Print every line of the listing below, starting with the line that holds "held n → held n'." and going on through the line that holds "assert (∀ tid, StartStore", both included, and print nothing else.
****************
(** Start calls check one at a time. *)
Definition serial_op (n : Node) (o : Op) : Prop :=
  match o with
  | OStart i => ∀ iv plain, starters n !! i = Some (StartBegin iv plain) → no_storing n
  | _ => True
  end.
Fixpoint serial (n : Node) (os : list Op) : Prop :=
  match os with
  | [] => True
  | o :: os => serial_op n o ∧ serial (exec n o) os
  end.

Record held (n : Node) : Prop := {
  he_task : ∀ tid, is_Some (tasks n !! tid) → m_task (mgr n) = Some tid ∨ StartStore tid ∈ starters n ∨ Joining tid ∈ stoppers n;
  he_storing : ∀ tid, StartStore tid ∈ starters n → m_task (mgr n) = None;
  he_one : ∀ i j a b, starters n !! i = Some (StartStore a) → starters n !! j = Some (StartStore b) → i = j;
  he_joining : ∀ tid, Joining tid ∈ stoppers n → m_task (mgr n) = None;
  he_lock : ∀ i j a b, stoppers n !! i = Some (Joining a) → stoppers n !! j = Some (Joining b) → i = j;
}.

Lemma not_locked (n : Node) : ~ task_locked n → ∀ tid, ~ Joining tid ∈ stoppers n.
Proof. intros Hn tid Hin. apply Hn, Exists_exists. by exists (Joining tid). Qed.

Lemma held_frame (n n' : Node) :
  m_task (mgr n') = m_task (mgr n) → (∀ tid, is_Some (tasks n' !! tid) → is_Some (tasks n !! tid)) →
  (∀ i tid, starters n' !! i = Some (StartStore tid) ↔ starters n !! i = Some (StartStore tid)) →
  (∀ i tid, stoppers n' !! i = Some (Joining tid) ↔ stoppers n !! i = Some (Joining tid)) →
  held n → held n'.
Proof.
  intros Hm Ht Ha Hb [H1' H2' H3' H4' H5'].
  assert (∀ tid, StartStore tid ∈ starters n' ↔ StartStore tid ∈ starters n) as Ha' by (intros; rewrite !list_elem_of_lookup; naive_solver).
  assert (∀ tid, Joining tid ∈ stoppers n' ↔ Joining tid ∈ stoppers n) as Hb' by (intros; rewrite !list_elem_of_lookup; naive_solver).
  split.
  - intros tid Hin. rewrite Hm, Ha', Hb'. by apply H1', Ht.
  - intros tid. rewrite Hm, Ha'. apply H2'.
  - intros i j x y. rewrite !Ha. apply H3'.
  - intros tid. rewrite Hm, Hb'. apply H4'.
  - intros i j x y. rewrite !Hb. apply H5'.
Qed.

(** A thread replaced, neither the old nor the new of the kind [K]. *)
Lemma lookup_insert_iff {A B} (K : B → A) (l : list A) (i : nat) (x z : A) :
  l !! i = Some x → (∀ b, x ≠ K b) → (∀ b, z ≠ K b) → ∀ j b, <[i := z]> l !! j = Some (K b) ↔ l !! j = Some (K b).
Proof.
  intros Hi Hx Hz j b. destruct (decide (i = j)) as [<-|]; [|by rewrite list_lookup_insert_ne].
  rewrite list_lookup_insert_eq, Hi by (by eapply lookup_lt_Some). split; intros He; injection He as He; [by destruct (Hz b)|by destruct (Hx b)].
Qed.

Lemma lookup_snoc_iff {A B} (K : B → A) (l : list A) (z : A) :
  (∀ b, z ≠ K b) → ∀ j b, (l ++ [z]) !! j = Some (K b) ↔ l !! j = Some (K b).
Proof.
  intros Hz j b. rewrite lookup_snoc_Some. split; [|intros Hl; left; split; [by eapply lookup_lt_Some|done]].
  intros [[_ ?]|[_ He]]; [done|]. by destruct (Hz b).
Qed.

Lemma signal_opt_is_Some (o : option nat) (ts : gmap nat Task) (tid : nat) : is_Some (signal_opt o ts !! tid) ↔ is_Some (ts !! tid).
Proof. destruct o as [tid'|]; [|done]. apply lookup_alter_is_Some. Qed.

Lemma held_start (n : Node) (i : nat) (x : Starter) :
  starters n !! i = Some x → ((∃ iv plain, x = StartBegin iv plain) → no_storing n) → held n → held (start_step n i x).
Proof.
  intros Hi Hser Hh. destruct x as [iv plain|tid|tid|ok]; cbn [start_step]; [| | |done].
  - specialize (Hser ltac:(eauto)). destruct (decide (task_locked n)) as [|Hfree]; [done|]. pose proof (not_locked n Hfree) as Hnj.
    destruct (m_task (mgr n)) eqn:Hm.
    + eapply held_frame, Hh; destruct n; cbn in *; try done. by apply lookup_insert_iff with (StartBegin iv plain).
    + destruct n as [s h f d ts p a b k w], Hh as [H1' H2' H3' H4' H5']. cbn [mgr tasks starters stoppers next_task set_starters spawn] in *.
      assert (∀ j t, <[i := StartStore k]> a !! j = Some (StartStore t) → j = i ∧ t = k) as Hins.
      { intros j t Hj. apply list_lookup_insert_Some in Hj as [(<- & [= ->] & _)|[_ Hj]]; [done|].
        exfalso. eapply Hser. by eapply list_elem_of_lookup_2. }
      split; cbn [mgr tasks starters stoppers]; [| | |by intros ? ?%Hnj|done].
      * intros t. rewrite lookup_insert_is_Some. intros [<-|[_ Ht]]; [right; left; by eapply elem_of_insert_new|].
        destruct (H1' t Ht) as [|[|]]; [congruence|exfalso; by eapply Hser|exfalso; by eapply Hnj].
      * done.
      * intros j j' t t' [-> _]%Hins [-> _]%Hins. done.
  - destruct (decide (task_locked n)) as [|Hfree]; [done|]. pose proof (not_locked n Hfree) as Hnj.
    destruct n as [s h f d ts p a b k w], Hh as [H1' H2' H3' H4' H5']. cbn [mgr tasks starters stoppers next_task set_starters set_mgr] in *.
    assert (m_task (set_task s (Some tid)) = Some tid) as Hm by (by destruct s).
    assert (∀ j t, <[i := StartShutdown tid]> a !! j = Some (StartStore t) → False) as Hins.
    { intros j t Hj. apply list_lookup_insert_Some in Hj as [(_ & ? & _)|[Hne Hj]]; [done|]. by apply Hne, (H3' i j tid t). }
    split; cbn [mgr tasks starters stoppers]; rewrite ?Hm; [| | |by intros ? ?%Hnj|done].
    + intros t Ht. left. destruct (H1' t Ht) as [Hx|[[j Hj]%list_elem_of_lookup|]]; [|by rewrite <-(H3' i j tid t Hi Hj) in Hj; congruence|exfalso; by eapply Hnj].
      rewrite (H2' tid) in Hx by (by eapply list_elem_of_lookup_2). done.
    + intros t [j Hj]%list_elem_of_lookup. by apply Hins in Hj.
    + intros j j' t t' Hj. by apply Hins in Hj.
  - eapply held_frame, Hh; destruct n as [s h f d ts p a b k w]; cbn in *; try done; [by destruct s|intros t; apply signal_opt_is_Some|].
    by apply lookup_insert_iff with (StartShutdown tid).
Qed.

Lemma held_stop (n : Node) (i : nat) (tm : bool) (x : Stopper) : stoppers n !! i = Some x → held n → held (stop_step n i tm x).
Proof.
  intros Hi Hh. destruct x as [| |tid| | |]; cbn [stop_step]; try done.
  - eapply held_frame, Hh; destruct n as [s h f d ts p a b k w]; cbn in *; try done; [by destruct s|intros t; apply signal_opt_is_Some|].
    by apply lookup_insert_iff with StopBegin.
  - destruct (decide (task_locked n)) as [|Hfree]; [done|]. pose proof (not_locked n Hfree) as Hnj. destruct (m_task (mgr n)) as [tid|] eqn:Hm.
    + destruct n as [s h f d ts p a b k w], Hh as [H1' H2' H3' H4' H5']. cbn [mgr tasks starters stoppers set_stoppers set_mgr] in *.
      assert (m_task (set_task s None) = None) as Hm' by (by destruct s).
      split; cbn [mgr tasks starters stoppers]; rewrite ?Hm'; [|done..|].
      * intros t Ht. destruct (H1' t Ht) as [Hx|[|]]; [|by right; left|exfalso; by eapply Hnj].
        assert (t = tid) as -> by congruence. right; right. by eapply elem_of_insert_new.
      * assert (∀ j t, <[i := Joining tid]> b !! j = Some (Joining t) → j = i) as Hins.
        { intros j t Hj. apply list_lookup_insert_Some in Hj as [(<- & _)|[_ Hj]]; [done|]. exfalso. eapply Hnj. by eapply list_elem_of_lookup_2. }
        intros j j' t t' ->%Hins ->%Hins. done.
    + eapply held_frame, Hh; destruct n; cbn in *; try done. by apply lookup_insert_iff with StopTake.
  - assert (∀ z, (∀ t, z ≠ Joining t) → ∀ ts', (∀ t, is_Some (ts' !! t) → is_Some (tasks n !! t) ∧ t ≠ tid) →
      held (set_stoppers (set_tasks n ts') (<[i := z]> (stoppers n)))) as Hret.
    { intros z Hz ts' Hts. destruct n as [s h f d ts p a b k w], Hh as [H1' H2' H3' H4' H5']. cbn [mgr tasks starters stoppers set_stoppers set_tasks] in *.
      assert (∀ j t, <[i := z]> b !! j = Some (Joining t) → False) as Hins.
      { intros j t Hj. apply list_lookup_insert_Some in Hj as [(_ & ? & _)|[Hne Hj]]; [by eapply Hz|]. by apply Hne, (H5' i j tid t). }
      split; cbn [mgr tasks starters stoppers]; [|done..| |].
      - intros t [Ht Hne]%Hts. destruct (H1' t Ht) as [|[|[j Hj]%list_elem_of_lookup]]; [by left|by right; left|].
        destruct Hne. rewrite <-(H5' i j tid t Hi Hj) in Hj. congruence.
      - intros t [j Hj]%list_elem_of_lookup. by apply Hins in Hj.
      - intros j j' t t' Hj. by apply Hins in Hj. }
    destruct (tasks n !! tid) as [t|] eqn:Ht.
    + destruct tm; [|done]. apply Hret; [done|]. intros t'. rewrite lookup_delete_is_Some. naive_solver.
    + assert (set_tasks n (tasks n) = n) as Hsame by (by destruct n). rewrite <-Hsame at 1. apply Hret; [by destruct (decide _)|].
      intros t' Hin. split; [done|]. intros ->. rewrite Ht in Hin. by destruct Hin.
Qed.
****************
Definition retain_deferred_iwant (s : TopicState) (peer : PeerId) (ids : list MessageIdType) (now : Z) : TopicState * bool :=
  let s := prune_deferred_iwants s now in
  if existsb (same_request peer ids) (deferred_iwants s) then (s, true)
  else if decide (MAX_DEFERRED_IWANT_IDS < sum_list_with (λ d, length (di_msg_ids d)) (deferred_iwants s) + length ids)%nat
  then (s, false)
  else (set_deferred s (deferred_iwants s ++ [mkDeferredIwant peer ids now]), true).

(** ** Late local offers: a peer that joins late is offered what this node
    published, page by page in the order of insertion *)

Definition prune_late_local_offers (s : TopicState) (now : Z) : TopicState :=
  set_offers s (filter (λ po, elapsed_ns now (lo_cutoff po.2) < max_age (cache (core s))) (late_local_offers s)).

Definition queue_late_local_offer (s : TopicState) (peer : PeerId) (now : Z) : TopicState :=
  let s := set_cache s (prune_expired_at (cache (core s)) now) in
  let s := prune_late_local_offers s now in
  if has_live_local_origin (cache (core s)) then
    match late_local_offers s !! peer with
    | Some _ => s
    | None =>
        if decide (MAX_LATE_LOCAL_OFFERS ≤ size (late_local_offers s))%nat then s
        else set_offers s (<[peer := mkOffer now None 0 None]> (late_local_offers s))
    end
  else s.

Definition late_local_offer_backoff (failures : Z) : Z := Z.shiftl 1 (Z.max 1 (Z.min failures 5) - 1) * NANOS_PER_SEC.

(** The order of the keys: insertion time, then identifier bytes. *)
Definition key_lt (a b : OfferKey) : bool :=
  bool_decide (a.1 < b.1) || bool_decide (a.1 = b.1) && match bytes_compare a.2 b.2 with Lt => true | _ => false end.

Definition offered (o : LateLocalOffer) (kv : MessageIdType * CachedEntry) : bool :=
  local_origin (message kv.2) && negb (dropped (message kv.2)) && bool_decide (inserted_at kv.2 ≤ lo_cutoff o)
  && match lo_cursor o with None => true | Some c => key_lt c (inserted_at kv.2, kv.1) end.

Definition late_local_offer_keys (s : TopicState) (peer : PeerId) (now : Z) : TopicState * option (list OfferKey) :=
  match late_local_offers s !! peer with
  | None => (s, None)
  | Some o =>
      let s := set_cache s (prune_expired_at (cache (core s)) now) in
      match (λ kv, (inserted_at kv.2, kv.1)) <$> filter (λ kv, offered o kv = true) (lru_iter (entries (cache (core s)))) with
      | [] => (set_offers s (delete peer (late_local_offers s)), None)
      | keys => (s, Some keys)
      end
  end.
****************
*Output of the exercise*:
  held n → held n'.
Proof.
  intros Hm Ht Ha Hb [H1' H2' H3' H4' H5'].
  assert (∀ tid, StartStore tid ∈ starters n' ↔ StartStore tid ∈ starters n) as Ha' by (intros; rewrite !list_elem_of_lookup; naive_solver).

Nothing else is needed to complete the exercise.